In a recent episode I rambled about a system that pays good guys for finding and reporting security holes in the software we rely on every day. Fired up with enthusiasm for the cause, I sent this message to HackerOne:
I appreciate what you are doing here, and would love if there were a tip jar where I could contribute to the rewards you give out for making the world a better place. Like Zaphod, I’m just a guy, you know? But I’d happily pitch a little bit each month to promote what you do here, and to support the people who actually make the Internet less unsecure.
I debated “insecure” versus “unsecure”, and went with “un” for reasons I don’t exactly recall. Beer may have been a factor.

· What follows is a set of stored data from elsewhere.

(* ===== verification/CommandLine.v ===== *)
(** * The command line of the control plane

    Models how src/internal/service turns the words of an SSH command into requests:
    service.go ([parseCommandRequest], [parseSize], [parseSizedInstanceArgs] and the
    parsers of the other commands), integrations.go ([parseNewArgs]), pools.go
    ([parsePoolSizeArgs]) and import_options.go.  An error keeps the constant parts of
    its message. *)
From S2P Require Import Prelude GoStrings Paths Config.

#[local] Open Scope Z_scope.

(** ** The format of the answer *)

Inductive outputFormat := outputFormatText | outputFormatJSON.

#[export] Instance outputFormat_eq_dec : EqDecision outputFormat.
Proof. solve_decision. Defined.

Record commandRequest := mkCommandRequest { cr_args : list string; cr_format : outputFormat }.

Definition parseCommandRequest (args : list string) : result commandRequest :=
  match args with
  | first :: rest =>
      if String.eqb first "--json" then
        match rest with
        | [] => inr (Errorf "usage: ssh srv [--json] <command>")
        | _ => inl (mkCommandRequest rest outputFormatJSON)
        end
      else inl (mkCommandRequest args outputFormatText)
  | [] => inl (mkCommandRequest args outputFormatText)
  end.

(** The error of a command that has no JSON form. *)
Definition maybeUnsupportedJSONCommand (command : string) (format : outputFormat) : option error :=
  if bool_decide (format = outputFormatJSON) &&
     bool_decide (command ∈ ["logs"; "export"; "import"; "snapshot"; "help"; "top"])
  then Some (Errorf (command +:+ " does not support --json")%stdpp) else None.

(** ** Sizes *)

Definition mib : Z := 1024 * 1024.

(** [strings.ToLower], as far as the result is ASCII: of the other characters only
    U+212A (the Kelvin sign) and U+0130 (a capital i with a dot) become ASCII. *)
Fixpoint ToLower (s : string) : string :=
  match s with
  | EmptyString => EmptyString
  | String c s' =>
      match s' with
      | EmptyString => String (lower c) (ToLower s')
      | String c1 t =>
          if (byte_value c =? 196) && (byte_value c1 =? 176) then String "i" (ToLower t) else
          match t with
          | EmptyString => String (lower c) (ToLower s')
          | String c2 t' =>
              if (byte_value c =? 226) && (byte_value c1 =? 132) && (byte_value c2 =? 170)
              then String "k" (ToLower t') else String (lower c) (ToLower s')
          end
      end
  end.

Definition is_digit (c : ascii) : bool := (48 <=? byte_value c) && (byte_value c <=? 57).

(** [value[:idx]] and [value[idx:]] for the digits that [value] begins with. *)
Fixpoint leading_digits (s : string) : string * string :=
  match s with
  | EmptyString => (EmptyString, EmptyString)
  | String c s' =>
      if is_digit c then let '(d, rest) := leading_digits s' in (String c d, rest)
      else (EmptyString, s)
  end.

Definition size_units (defaultUnit : Z) : list (string * Z) :=
  [("", defaultUnit); ("b", 1);
   ("k", 2 ^ 10); ("kb", 2 ^ 10); ("kib", 2 ^ 10);
   ("m", 2 ^ 20); ("mb", 2 ^ 20); ("mib", 2 ^ 20);
   ("g", 2 ^ 30); ("gb", 2 ^ 30); ("gib", 2 ^ 30);
   ("t", 2 ^ 40); ("tb", 2 ^ 40); ("tib", 2 ^ 40)].

Definition unit_multiplier (defaultUnit : Z) (unit_name : string) : option Z :=
  snd ∘ snd <$> list_find (λ u, fst u = unit_name) (size_units defaultUnit).

Definition parseSize (value : string) (defaultUnit : Z) : result Z :=
  let value := TrimSpace value in
  if String.eqb value "" then inr (Errorf "size cannot be empty") else
  let '(digits, rest) := leading_digits value in
  if String.eqb digits "" then inr (Errorf "invalid size") else
  number ← ParseInt digits;
  if number <=? 0 then inr (Errorf "size must be positive") else
  match unit_multiplier defaultUnit (ToLower (TrimSpace rest)) with
  | None => inr (Errorf "unknown size unit")
  | Some multiplier =>
      if max_int64 `quot` multiplier <? number then inr (Errorf "size is too large")
      else inl (int64 (number * multiplier))
  end.

Definition bytesToMiBCeil (sizeBytes : Z) : Z := int64 (int64 (sizeBytes + mib) - 1) `quot` mib.

(** ** Options *)

Record CreateOptions := mkCreateOptions {
  co_Image : string;
  co_Template : string;
  co_Kind : string;
  co_VCPUCount : Z;
  co_MemoryMiB : Z;
  co_MemoryPoolName : string;
  co_FixedMemory : bool;
  co_RootFSSizeBytes : Z;
}.

#[export] Instance CreateOptions_eq_dec : EqDecision CreateOptions.
Proof. solve_decision. Defined.

Definition no_options : CreateOptions := mkCreateOptions "" "" "" 0 0 "" false 0.

Definition set_Image v o := mkCreateOptions v (co_Template o) (co_Kind o) (co_VCPUCount o) (co_MemoryMiB o) (co_MemoryPoolName o) (co_FixedMemory o) (co_RootFSSizeBytes o).
Definition set_Template v o := mkCreateOptions (co_Image o) v (co_Kind o) (co_VCPUCount o) (co_MemoryMiB o) (co_MemoryPoolName o) (co_FixedMemory o) (co_RootFSSizeBytes o).
Definition set_VCPUCount v o := mkCreateOptions (co_Image o) (co_Template o) (co_Kind o) v (co_MemoryMiB o) (co_MemoryPoolName o) (co_FixedMemory o) (co_RootFSSizeBytes o).
Definition set_MemoryMiB v o := mkCreateOptions (co_Image o) (co_Template o) (co_Kind o) (co_VCPUCount o) v (co_MemoryPoolName o) (co_FixedMemory o) (co_RootFSSizeBytes o).
Definition set_MemoryPoolName v o := mkCreateOptions (co_Image o) (co_Template o) (co_Kind o) (co_VCPUCount o) (co_MemoryMiB o) v (co_FixedMemory o) (co_RootFSSizeBytes o).
Definition set_FixedMemory v o := mkCreateOptions (co_Image o) (co_Template o) (co_Kind o) (co_VCPUCount o) (co_MemoryMiB o) (co_MemoryPoolName o) v (co_RootFSSizeBytes o).
Definition set_RootFSSizeBytes v o := mkCreateOptions (co_Image o) (co_Template o) (co_Kind o) (co_VCPUCount o) (co_MemoryMiB o) (co_MemoryPoolName o) (co_FixedMemory o) v.

(** The message of a usage error ends with the usage. *)
Definition usage_error (msg usage : string) : error := Errorf (Join [msg; usage] (String (byte 10) "")).

(** The loop the option parsers share: the words up to the end, the name, and options
    [--key=value] or [--key value].  [flag] are the options without a value. *)
Section options.
Context {O : Type} (usage : string).
Context (flag : string → bool → O → option (result O)).
Context (option_value : string → string → O → result O).

Fixpoint parse_args (args : list string) (name : string) (o : O) : result (string * O) :=
  match args with
  | [] => inl (name, o)
  | arg :: rest =>
      if negb (HasPrefix arg "--") then
        if nonempty name then inr (usage_error "unexpected argument" usage)
        else parse_args rest arg o
      else
        let '(key, value, hasValue) := Cut arg "=" in
        match flag key hasValue o with
        | Some r => o ← r; parse_args rest name o
        | None =>
            if (hasValue : bool) then o ← option_value key value o; parse_args rest name o
            else match rest with
                 | [] => inr (usage_error ("missing value for " +:+ key)%stdpp usage)
                 | value :: rest' => o ← option_value key value o; parse_args rest' name o
                 end
        end
  end.
End options.

(** *** Machine options *)

(** The options read so far; [integrations] and [seenImage] are those of [new]. *)
Record parsed_options := mkParsed {
  opts : CreateOptions;
  integrations : list string;
  seenCPUs : bool;
  seenRAM : bool;
  seenPool : bool;
  seenRootFSSize : bool;
  seenImage : bool;
}.

Definition nothing_parsed : parsed_options := mkParsed no_options [] false false false false false.

Definition with_opts (f : CreateOptions → CreateOptions) (p : parsed_options) : parsed_options :=
  mkParsed (f (opts p)) (integrations p) (seenCPUs p) (seenRAM p) (seenPool p) (seenRootFSSize p) (seenImage p).
Definition add_integration (name : string) (p : parsed_options) : parsed_options :=
  mkParsed (opts p) (integrations p ++ [name]) (seenCPUs p) (seenRAM p) (seenPool p) (seenRootFSSize p) (seenImage p).
Definition see_CPUs p := mkParsed (opts p) (integrations p) true (seenRAM p) (seenPool p) (seenRootFSSize p) (seenImage p).
Definition see_RAM p := mkParsed (opts p) (integrations p) (seenCPUs p) true (seenPool p) (seenRootFSSize p) (seenImage p).
Definition see_Pool p := mkParsed (opts p) (integrations p) (seenCPUs p) (seenRAM p) true (seenRootFSSize p) (seenImage p).
Definition see_RootFSSize p := mkParsed (opts p) (integrations p) (seenCPUs p) (seenRAM p) (seenPool p) true (seenImage p).
Definition see_Image p := mkParsed (opts p) (integrations p) (seenCPUs p) (seenRAM p) (seenPool p) (seenRootFSSize p) true.

Definition once (seen : bool) (key usage : string) : result unit :=
  if seen then inr (usage_error (key +:+ " specified more than once")%stdpp usage) else inl tt.

(** An error while a value is read. *)
Definition parse_value {A} (key usage : string) (r : result A) : result A :=
  match r with
  | inl a => inl a
  | inr e => inr (usage_error (Join ["parse "; key; ": "; error_text e] "") usage)
  end.

Definition cpus_option (usage key value : string) (p : parsed_options) : result parsed_options :=
  _ ← once (seenCPUs p) key usage;
  n ← parse_value key usage (ParseInt value);
  inl (with_opts (set_VCPUCount n) (see_CPUs p)).

Definition ram_option (usage key value : string) (p : parsed_options) : result parsed_options :=
  _ ← once (seenRAM p) key usage;
  n ← parse_value key usage (parseSize value mib);
  inl (with_opts (set_MemoryMiB (bytesToMiBCeil n)) (see_RAM p)).

Definition rootfs_option (usage key value : string) (p : parsed_options) : result parsed_options :=
  _ ← once (seenRootFSSize p) key usage;
  n ← parse_value key usage (parseSize value mib);
  inl (with_opts (set_RootFSSizeBytes n) (see_RootFSSize p)).

(** *** [resize] *)

Definition resizeUsage : string :=
  "usage: resize <name> [--cpus N] [--ram SIZE] [--pool NAME | --fixed-memory] [--rootfs-size SIZE]".

Definition fixed_memory_flag (usage key : string) (hasValue : bool) (p : parsed_options)
  : option (result parsed_options) :=
  if negb (String.eqb key "--fixed-memory") then None else Some
    (if hasValue then inr (usage_error (key +:+ " does not take a value")%stdpp usage)
     else if co_FixedMemory (opts p)
          then inr (usage_error (key +:+ " specified more than once")%stdpp usage)
          else inl (with_opts (set_FixedMemory true) p)).
Lemma update_wp now inst0 inst w :
  lc_inv w → holds inst0 w → ID inst = ID inst0 → Name inst = Name inst0 →
  over (attempt_of inst0) (pv_host w) ∨ (attempt_of inst = attempt_of inst0 ∧ ¬ resting (State inst)) →
  wp (on_db (UpdateInstance now inst)) (written inst w) w.
Proof.
  intros Hw (r & Hr & HID & HName & Ha)%holds_fields EID EName Hcond.
  apply wp_on_db. eapply wp_mono.
  { apply wp_and; [|apply (op_wf _ _ (op_UpdateInstance now inst))].
    apply (UpdateInstance_wp now inst (ID inst0) r); [apply Hw|exact Hr|congruence]. }
  intros o d' [[[-> Hno]|[-> Hno]] Hwf'].
  - rewrite set_db_id. split_and!; [done..|]. left. split; [done|]. by intros [] ->.
  - assert (Hrow : row_attempt (updated_row now inst r) = attempt_of inst)
      by (apply updated_row_attempt; congruence).
    destruct (updated_row_fields now inst r) as (_ & Est & Epid & _).
    split_and!; [|done..|right; split; [|done]].
    + apply (inv_row w (ID inst0) r); [done|done|by apply Hwf', Hw|]. by rewrite Hrow, Est, Ha.
    + exists (updated_row now inst r). split_and!; [|done..]. cbn. rewrite EID. apply lookup_insert_eq.
Qed.
(** *** The whole creation *)

Lemma within_templateBootFiles dir m image : within eq (templateBootFiles dir m image).
Proof. unfold templateBootFiles, host_check. solve_reads. Qed.

Lemma within_create_image ci actor kind imageName template :
  within eq (create_image cfg EqualFold LowerCase ci actor kind imageName template).
Proof. unfold create_image. pose proof within_templateBootFiles. repeat first [within_step|case_match|solve [auto]]. Qed.

Lemma within_create_prereqs needsResize image kind :
  within eq (ensureCreatePrereqs cfg has_tsClient needsResize image kind).
Proof. unfold ensureCreatePrereqs, host_check. solve_reads. Qed.

Lemma within_copy_boot_files ci dir template image : within eq (copy_boot_files ci dir template image).
Proof.
  unfold copy_boot_files, host_check. pose proof within_templateBootFiles.
  repeat first [within_step|case_match|solve [auto]].
Qed.

Lemma within_create_capacity cfg_MemoryMiB pool memory : within eq (create_capacity cfg_MemoryMiB pool memory).
Proof.
  unfold create_capacity, rejecting_create, requireMemoryPoolByName, ensureHostMemoryCapacity,
    ensureHostMemoryReservationCapacity, totalReservedHostMemoryBytes, host_check, FindMemoryPoolByName,
    CheckMemoryPoolResize, PendingMemoryPoolResize, ListInstances, ListMemoryPools, GetMemoryPoolByName.
  solve_reads.
Qed.

#[local] Abbreviation Create := (Create cfg has_tsClient rcfg marshal start guest_shutdown ParseMAC
  ParseCIDR ParseIP serial_log pid_payload net_payload tailnet_payload EqualFold LowerCase).

Lemma Create_post ci name actor opts w :
  lc_inv w → wp (Create ci name actor opts) (post lc_inv (λ j w', Name j = name ∧ up j w')) w.
Proof.
  intros Hw. unfold Lifecycle.Create.
  do 2 (eapply post_bind; [by apply post_require|]; intros _ ? _ [-> _]).
  eapply post_bind; [by apply same_post; [apply within_create_image|]|]. intros [image template] ? _ ->.
  eapply post_bind; [by apply post_query|]. intros _ ? _ [-> _].
  eapply post_bind; [by apply post_lift|]. intros size ? _ [-> _].
  eapply post_bind; [by apply post_lift|]. intros [o needsResize] ? _ [-> _].
  eapply post_bind; [by apply same_post; [apply within_create_prereqs|]|]. intros _ ? _ ->.
  eapply post_bind; [by apply same_post; [apply within_create_capacity|]|]. intros pool ? _ ->.
  eapply post_bind; [by apply prepare_post|]. intros dir w1 Hw1 _.
  eapply post_bind; [by apply same_post; [apply within_copy_boot_files|]|]. intros image' ? _ ->.
  eapply post_bind; [by apply record_post|]. intros j w2 Hw2 (Ha & HN & HS). cbn [Name new_instance] in HN.
  eapply post_bind; [apply (admitted_still _ j); [apply within_recordEvent|done]|]. intros ? w3 Hw3 Ha3.
  eapply post_mono; [by apply create_steps_post|done|]. intros k w4 _ [-> Hup]. by rewrite HN.
Qed.
End starting.
(* ===== verification/CommandLineSpec.v ===== *)
(** * What the command line accepts

    A size is read exactly, or refused: no size in 64 bits is read as another.  The
    options of a machine are accepted exactly when each is given at most once with a
    valid value, in any order and in either form, around one name. *)
From S2P Require Import Prelude GoStrings Paths Config Provision CommandLine.

#[local] Open Scope Z_scope.

(** ** Sizes *)

(** A unit: none, bytes, or a power of 1024, in any case. *)
Definition letters : list (string * Z) := [("k", 1); ("m", 2); ("g", 3); ("t", 4)].
Definition suffixes : list string := [""; "b"; "ib"].

Definition unit_size (defaultUnit : Z) (t : string) (m : Z) : Prop :=
  (t = "" ∧ m = defaultUnit) ∨ (t = "b" ∧ m = 1) ∨
  ∃ letter i suffix, (letter, i) ∈ letters ∧ suffix ∈ suffixes ∧
    t = (letter +:+ suffix)%stdpp ∧ m = 1024 ^ i.

(** [s] is a number with a unit, and says [n] bytes. *)
Definition size_text (defaultUnit : Z) (s : string) (n : Z) : Prop :=
  ∃ digits rest number m, s = (digits +:+ rest)%stdpp ∧
    digits ≠ "" ∧ all_chars is_digit digits = true ∧ first_char is_digit rest = false ∧
    decimal 0 digits = Some number ∧ unit_size defaultUnit (ToLower (TrimSpace rest)) m ∧
    0 < number ∧ n = number * m ∧ n <= max_int64.

Lemma size_units_letters u :
  size_units u = [("", u); ("b", 1)] ++
    ('(letter, i) ← letters; suffix ← suffixes; [((letter +:+ suffix)%stdpp, 1024 ^ i)]).
Proof. reflexivity. Qed.

Lemma unit_multiplier_spec u t m : unit_multiplier u t = Some m ↔ unit_size u t m.
Proof.
  unfold unit_size, unit_multiplier. split.
  - intros H. apply fmap_Some in H as ([i [t' m']] & H & ->). cbn.
    apply list_find_Some in H as (Hi & Ht & _). cbn in Ht. subst t'.
    apply list_elem_of_lookup_2 in Hi. rewrite size_units_letters in Hi. apply elem_of_app in Hi as [Hi|Hi].
    + rewrite !elem_of_cons in Hi. destruct Hi as [[= -> ->]|[[= -> ->]|Hi%elem_of_nil]]; tauto.
    + right; right. apply list_elem_of_bind in Hi as ([l k] & Hi & Hl).
      apply list_elem_of_bind in Hi as (s & Hi%list_elem_of_singleton & Hs). injection Hi as -> ->.
      by exists l, k, s.
  - intros [[-> ->]|[[-> ->]|(l & i & s & Hl & Hs & -> & ->)]]; [done..|].
    unfold letters in Hl. unfold suffixes in Hs. rewrite !elem_of_cons in Hl. rewrite !elem_of_cons in Hs.
    repeat (destruct Hl as [Hl|Hl]; [injection Hl as -> ->;
      repeat (destruct Hs as [->|Hs]; [reflexivity|]); by apply elem_of_nil in Hs|]).
    by apply elem_of_nil in Hl.
Qed.

Lemma leading_digits_spec s d rest :
  leading_digits s = (d, rest) ↔
  s = (d +:+ rest)%stdpp ∧ all_chars is_digit d = true ∧ first_char is_digit rest = false.
Proof.
  revert d rest. induction s as [|c s IH]; intros d rest; cbn [leading_digits].
  - split; [intros [= <- <-]; done|]. intros (H & _ & _). by destruct d, rest.
  - destruct (is_digit c) eqn:Hc.
    + destruct (leading_digits s) as [d' rest'] eqn:E. destruct (proj1 (IH d' rest') eq_refl) as (-> & H1 & H2).
      split.
      * intros [= <- <-]. rewrite append_cons. split_and!; [done| |done]. cbn. by rewrite Hc.
      * intros (H & H3 & H4). destruct d as [|c' d]; cbn in *.
        -- destruct rest; [done|]. injection H as -> _. cbn in H4. congruence.
        -- injection H as -> H. apply andb_true_iff in H3 as [_ H3].
           assert (HI : (d', rest') = (d, rest)) by (apply IH; split_and!; done). by injection HI as -> ->.
    + split; [intros [= <- <-]; split_and!; [done..|exact Hc]|].
      intros (H & H3 & _). destruct d as [|c' d]; cbn in *; [by rewrite H|].
      injection H as -> _. by rewrite Hc in H3.
Qed.

Lemma decimal_digits d acc : all_chars is_digit d = true → 0 <= acc → ∃ n, decimal acc d = Some n ∧ acc <= n.
Proof.
  revert acc. induction d as [|c d IH]; intros acc Hd Hacc; [by exists acc|]. cbn in *.
  apply andb_true_iff in Hd as [Hc Hd]. unfold is_digit in Hc. rewrite Hc.
  apply andb_true_iff in Hc as [H1%Z.leb_le H2%Z.leb_le].
  destruct (IH (acc * 10 + (byte_value c - 48)) Hd) as (n & -> & Hn); [lia|]. exists n. split; [done|lia].
Qed.

Lemma ParseInt_digits d n :
  d ≠ "" → all_chars is_digit d = true → decimal 0 d = Some n →
  ParseInt d = if n <? 2 ^ 63 then inl n else inr (Errorf "value out of range").
Proof.
  intros Hne Hd Hn. destruct (decimal_digits d 0 Hd) as (n' & Hn' & Hpos); [lia|].
  assert (n' = n) as -> by congruence. destruct d as [|c d]; [done|].
  unfold ParseInt. apply andb_true_iff in Hd as [Hc _].
  assert (Hsign : ∀ c', byte_value c' < 48 → c ≠ c').
  { intros c' Hlt ->. unfold is_digit in Hc. apply andb_true_iff in Hc as [H%Z.leb_le _]. lia. }
  destruct c as [[] [] [] [] [] [] [] []]; try (exfalso; by apply (Hsign "-"%char));
    try (exfalso; by apply (Hsign "+"%char)); cbv beta iota zeta; rewrite Hn;
    (replace (- 2 ^ 63 <=? n) with true by (symmetry; apply Z.leb_le; lia)); done.
Qed.

Lemma unit_size_pos u t m : 0 < u → unit_size u t m → 0 < m.
Proof.
  intros Hu [[_ ->]|[[_ ->]|(l & i & s & Hl & _ & _ & ->)]]; [done..|].
  unfold letters in Hl. rewrite !elem_of_cons in Hl. destruct Hl as [[= _ ->]|[[= _ ->]|[[= _ ->]|[[= _ ->]|Hl]]]]; try done.
  by apply elem_of_nil in Hl.
Qed.

(** A size is read exactly when it is a positive number with a known unit whose product
    fits in 64 bits, and is then that product; anything else is an error.  Nothing wraps
    around. *)
Theorem parse_size_exact value u n :
  0 < u → parseSize value u = inl n ↔ size_text u (TrimSpace value) n.
Proof.
  intros Hu. unfold parseSize. generalize (TrimSpace value). clear value. intros s.
  destruct (String.eqb_spec s "") as [->|Hs].
  { split; [done|]. intros (d & r & k & m & H & Hd & _). by destruct d. }
  destruct (leading_digits s) as [d rest] eqn:E. apply leading_digits_spec in E as (-> & Hd & Hr).
  assert (Hsame : ∀ d' r', (d +:+ rest)%stdpp = (d' +:+ r')%stdpp → all_chars is_digit d' = true →
    first_char is_digit r' = false → d' = d ∧ r' = rest).
  { intros d' r' H H1 H2. assert (H3 : leading_digits (d +:+ rest)%stdpp = (d', r')) by by apply leading_digits_spec.
    rewrite (proj2 (leading_digits_spec _ d rest)) in H3 by done. by injection H3 as -> ->. }
  destruct (String.eqb_spec d "") as [->|Hne].
  { split; [done|]. intros (d' & r' & k & m & H & Hd' & H1 & H2 & _). by destruct (Hsame _ _ H H1 H2). }
  destruct (decimal_digits d 0 Hd) as (k & Hk & Hk0); [lia|].
  rewrite (ParseInt_digits d k Hne Hd Hk).
  split.
  - destruct (Z.ltb_spec k (2 ^ 63)); [|done]. cbn -[Z.mul Z.quot unit_multiplier ToLower TrimSpace max_int64 int64].
    destruct (Z.leb_spec k 0); [done|]. destruct (unit_multiplier u (ToLower (TrimSpace rest))) as [m|] eqn:Hm; [|done].
    apply unit_multiplier_spec in Hm. pose proof (unit_size_pos u _ m Hu Hm).
    destruct (Z.ltb_spec (max_int64 `quot` m) k) as [|Hle]; [done|]. intros [= <-].
    assert (k * m <= max_int64).
    { pose proof (Z.mul_quot_le max_int64 m). unfold max_int64 in *. nia. }
    rewrite int64_id by (unfold fits, max_int64 in *; nia).
    exists d, rest, k, m. by split_and!.
  - intros (d' & r' & k' & m & H & Hd' & H1 & H2 & H3 & Hm & Hpos & -> & Hmax).
    destruct (Hsame _ _ H H1 H2) as [-> ->]. assert (k' = k) as -> by congruence.
    pose proof (unit_size_pos u _ m Hu Hm) as Hm0. apply unit_multiplier_spec in Hm.
    rewrite (proj2 (Z.ltb_lt k (2 ^ 63))) by (unfold max_int64 in *; nia). cbn -[Z.mul Z.quot unit_multiplier ToLower TrimSpace max_int64 int64].
    rewrite (proj2 (Z.leb_gt k 0)) by lia. rewrite Hm.
    rewrite (proj2 (Z.ltb_ge (max_int64 `quot` m) k)).
    + f_equal. apply int64_id. unfold fits, max_int64 in *. nia.
    + apply Z.quot_le_lower_bound; lia.
Qed.

(** ** The words of a machine's options *)

Inductive word :=
  | Positional (s : string)
  | FixedMemory
  | Option (joined : bool) (key value : string).

Definition render (w : word) : list string :=
  match w with
  | Positional s => [s]
  | FixedMemory => ["--fixed-memory"]
  | Option true key value => [(key +:+ "=" +:+ value)%stdpp]
  | Option false key value => [key; value]
  end.

Definition sized_keys : list string := ["--cpus"; "--ram"; "--pool"; "--rootfs-size"].

Definition well_formed (w : word) : Prop :=
  match w with
  | Positional s => HasPrefix s "--" = false
  | FixedMemory => True
  | Option _ key _ => key ∈ sized_keys
  end.

(** The values given to a key. *)
Definition values (key : string) (ws : list word) : list string :=
  omap (λ w, match w with Option _ k v => if String.eqb k key then Some v else None | _ => None end) ws.
Definition positionals (ws : list word) : list string :=
  omap (λ w, match w with Positional s => Some s | _ => None end) ws.
Definition fixed_flags (ws : list word) : list word :=
  omap (λ w, match w with FixedMemory => Some w | _ => None end) ws.

(** A field: the default when its key is not given, the value of the only one else. *)
Definition reads {A} (key : string) (dflt : A) (means : string → A → Prop) (ws : list word) (a : A) : Prop :=
  match values key ws with
  | [] => a = dflt
  | [v] => means v a
  | _ => False
  end.

Definition means_int (v : string) (n : Z) : Prop := ParseInt v = inl n.
Definition means_size (v : string) (n : Z) : Prop := size_text mib (TrimSpace v) n.
Definition means_mib (v : string) (n : Z) : Prop := ∃ b, means_size v b ∧ n = bytesToMiBCeil b.
Definition means_pool (v : string) (p : string) : Prop := p = TrimSpace v ∧ p ≠ "".
Definition means_fixed (ws : list word) (b : bool) : Prop :=
  match fixed_flags ws with [] => b = false | [_] => b = true | _ => False end.

Definition denotes (ws : list word) (o : CreateOptions) : Prop :=
  reads "--cpus" 0 means_int ws (co_VCPUCount o) ∧ reads "--ram" 0 means_mib ws (co_MemoryMiB o) ∧
  reads "--pool" "" means_pool ws (co_MemoryPoolName o) ∧
  reads "--rootfs-size" 0 means_size ws (co_RootFSSizeBytes o) ∧
  means_fixed ws (co_FixedMemory o) ∧ co_Image o = "" ∧ co_Template o = "" ∧ co_Kind o = "".

(** One name; empty words before it count for nothing. *)
Definition names (ws : list word) (name : string) : Prop :=
  if String.eqb name "" then Forall (λ s, s = "") (positionals ws)
  else ∃ k, positionals ws = replicate k "" ++ [name].

(** *** The parser, a word at a time *)

Section words.
Context (usage : string).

I got a very nice letter back.
Thank you so much for reaching out to us with this feedback on what we are doing. We appreciate you taking the time to reach out to speak with us about what you think of the program and how you would like to participate it make HackerOne a success.
You are correct about us not having a tip jar, however, our community can support us by word of mouth let others know what we do and what our goal is and if you are a hacker or know any white hat hackers we encourage you all to use our platform and help us with making the internet safer.
We really do appreciate you reaching out and I am going to share your message with the rest of the company.
Shay | HackerOne Support
The missing word and tough-to-parse sentence make me think that this was a hand-typed response. I am happy to contribute to their word-of-mouth buzz. I do not fit the profile of the geek HackerOne is looking for, and I suspect no one who will ever read these words is pondering the question “How can I break things and still be a good guy?” But if that’s you, head to HackerOne.
On the other hand, If you own a commercial Web site and want to get a major security audit, consider posting a bounty at HackerOne. You’ll get some really skilled people trying to break in, only in this case they won’t rob you blind if they get in.